_Data excerpts_
────────
(** * graph-theory: storage backends, d-ary heap, indexed priority queue,
      DFS topological sort

    A shallow embedding of the TypeScript sources and the properties
    checked against them.

    Conventions of the embedding.
    - A JavaScript [number] used as an index or a size is a [Z], and
      [+ 1], [- 1], [max] and the comparisons on it are those of [Z].  The
      code computes with doubles, which agree with [Z] as long as the
      numbers stay within [Js.MAX_SAFE_INTEGER] in absolute value (and
      [index + 1] still at [2^53]); a statement whose conclusion depends
      on that carries the bound as a hypothesis.  The few places where
      the code can produce a non-finite number (division by a zero
      branching factor) use [jsnum].
    - A JavaScript array is a [list (option A)]: [None] is [undefined]
      (a hole, or a slot past the end).  Reading out of range gives
      [undefined]; writing past the end extends the array, as JavaScript
      does.  A write under a key that is not an array index (a negative
      number) creates a plain property and leaves the elements alone; the
      embedding drops such a write and reads [undefined] back.  That is
      what the code does wherever the property can only hold [undefined].
      It is not what the code does for [DAryHeap.removeAtIndex] with a
      negative index, and so for [DAryHeap.remove] of a value that is not
      in the heap, which store an element under the key [-1]: for those
      calls the embedding does not follow the code, and nothing below is
      stated about them.
    - Code that throws returns the exception together with the state at
      the moment of the throw. *)

From Stdlib Require Import ZArith List Bool Lia String Arith Permutation Sorted.
Import ListNotations.
Local Open Scope Z_scope.

Set Implicit Arguments.

(* ================================================================== *)
(** ** JavaScript arrays *)
(* ================================================================== *)

Module Js.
────────
_What needs to be done_
Begin at the line above that has "[+ 1], [- 1], [max]" and stop after the line that has "on that carries", copying each line exactly and adding nothing else.

_Your solution_
      [+ 1], [- 1], [max] and the comparisons on it are those of [Z].  The
      code computes with doubles, which agree with [Z] as long as the
      numbers stay within [Js.MAX_SAFE_INTEGER] in absolute value (and
      [index + 1] still at [2^53]); a statement whose conclusion depends
      on that carries the bound as a hypothesis.  The few places where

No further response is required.